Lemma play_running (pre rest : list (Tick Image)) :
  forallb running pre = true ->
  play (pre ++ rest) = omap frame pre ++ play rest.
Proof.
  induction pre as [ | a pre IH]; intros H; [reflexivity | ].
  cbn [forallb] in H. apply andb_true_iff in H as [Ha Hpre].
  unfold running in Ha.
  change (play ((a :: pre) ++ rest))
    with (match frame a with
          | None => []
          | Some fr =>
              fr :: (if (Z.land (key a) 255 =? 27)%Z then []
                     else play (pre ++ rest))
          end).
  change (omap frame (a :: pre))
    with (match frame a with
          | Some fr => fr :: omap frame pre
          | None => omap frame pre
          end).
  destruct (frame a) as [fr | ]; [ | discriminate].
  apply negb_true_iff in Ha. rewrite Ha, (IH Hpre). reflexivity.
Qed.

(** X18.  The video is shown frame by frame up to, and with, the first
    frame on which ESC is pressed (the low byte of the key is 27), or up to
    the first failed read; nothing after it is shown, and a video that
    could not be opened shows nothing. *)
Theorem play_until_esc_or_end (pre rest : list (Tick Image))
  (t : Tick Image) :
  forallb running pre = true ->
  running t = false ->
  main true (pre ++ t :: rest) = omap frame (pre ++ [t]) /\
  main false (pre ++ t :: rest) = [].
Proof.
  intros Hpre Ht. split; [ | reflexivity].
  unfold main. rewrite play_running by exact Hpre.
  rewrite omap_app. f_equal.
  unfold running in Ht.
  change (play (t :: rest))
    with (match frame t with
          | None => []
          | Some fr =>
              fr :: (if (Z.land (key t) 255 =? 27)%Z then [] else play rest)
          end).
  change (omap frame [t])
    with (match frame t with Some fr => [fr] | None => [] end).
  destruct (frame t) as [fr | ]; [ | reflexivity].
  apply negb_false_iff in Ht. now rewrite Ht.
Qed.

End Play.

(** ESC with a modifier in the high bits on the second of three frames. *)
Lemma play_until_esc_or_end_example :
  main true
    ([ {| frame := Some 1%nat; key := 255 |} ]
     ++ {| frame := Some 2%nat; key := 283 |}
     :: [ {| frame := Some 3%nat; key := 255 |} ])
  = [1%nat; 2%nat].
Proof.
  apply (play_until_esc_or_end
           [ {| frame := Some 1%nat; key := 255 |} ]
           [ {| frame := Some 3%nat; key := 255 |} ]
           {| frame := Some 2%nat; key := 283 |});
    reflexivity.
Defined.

| What you will do |
Retype the whole of the listing. Nothing may be altered or omitted.

| Answer to this problem |
Lemma play_running (pre rest : list (Tick Image)) :
  forallb running pre = true ->
  play (pre ++ rest) = omap frame pre ++ play rest.
Proof.
  induction pre as [ | a pre IH]; intros H; [reflexivity | ].
  cbn [forallb] in H. apply andb_true_iff in H as [Ha Hpre].
  unfold running in Ha.
  change (play ((a :: pre) ++ rest))
    with (match frame a with
          | None => []
          | Some fr =>
              fr :: (if (Z.land (key a) 255 =? 27)%Z then []
                     else play (pre ++ rest))
          end).
  change (omap frame (a :: pre))
    with (match frame a with
          | Some fr => fr :: omap frame pre
          | None => omap frame pre
          end).
  destruct (frame a) as [fr | ]; [ | discriminate].
  apply negb_true_iff in Ha. rewrite Ha, (IH Hpre). reflexivity.
Qed.

(** X18.  The video is shown frame by frame up to, and with, the first
    frame on which ESC is pressed (the low byte of the key is 27), or up to
    the first failed read; nothing after it is shown, and a video that
    could not be opened shows nothing. *)
Theorem play_until_esc_or_end (pre rest : list (Tick Image))
  (t : Tick Image) :
  forallb running pre = true ->
  running t = false ->
  main true (pre ++ t :: rest) = omap frame (pre ++ [t]) /\
  main false (pre ++ t :: rest) = [].
Proof.
  intros Hpre Ht. split; [ | reflexivity].
  unfold main. rewrite play_running by exact Hpre.
  rewrite omap_app. f_equal.
  unfold running in Ht.
  change (play (t :: rest))
    with (match frame t with
          | None => []
          | Some fr =>
              fr :: (if (Z.land (key t) 255 =? 27)%Z then [] else play rest)
          end).
  change (omap frame [t])
    with (match frame t with Some fr => [fr] | None => [] end).
  destruct (frame t) as [fr | ]; [ | reflexivity].
  apply negb_false_iff in Ht. now rewrite Ht.
Qed.

End Play.

(** ESC with a modifier in the high bits on the second of three frames. *)
Lemma play_until_esc_or_end_example :
  main true
    ([ {| frame := Some 1%nat; key := 255 |} ]
     ++ {| frame := Some 2%nat; key := 283 |}
     :: [ {| frame := Some 3%nat; key := 255 |} ])
  = [1%nat; 2%nat].
Proof.
  apply (play_until_esc_or_end
           [ {| frame := Some 1%nat; key := 255 |} ]
           [ {| frame := Some 3%nat; key := 255 |} ]
           {| frame := Some 2%nat; key := 283 |});
    reflexivity.
Defined.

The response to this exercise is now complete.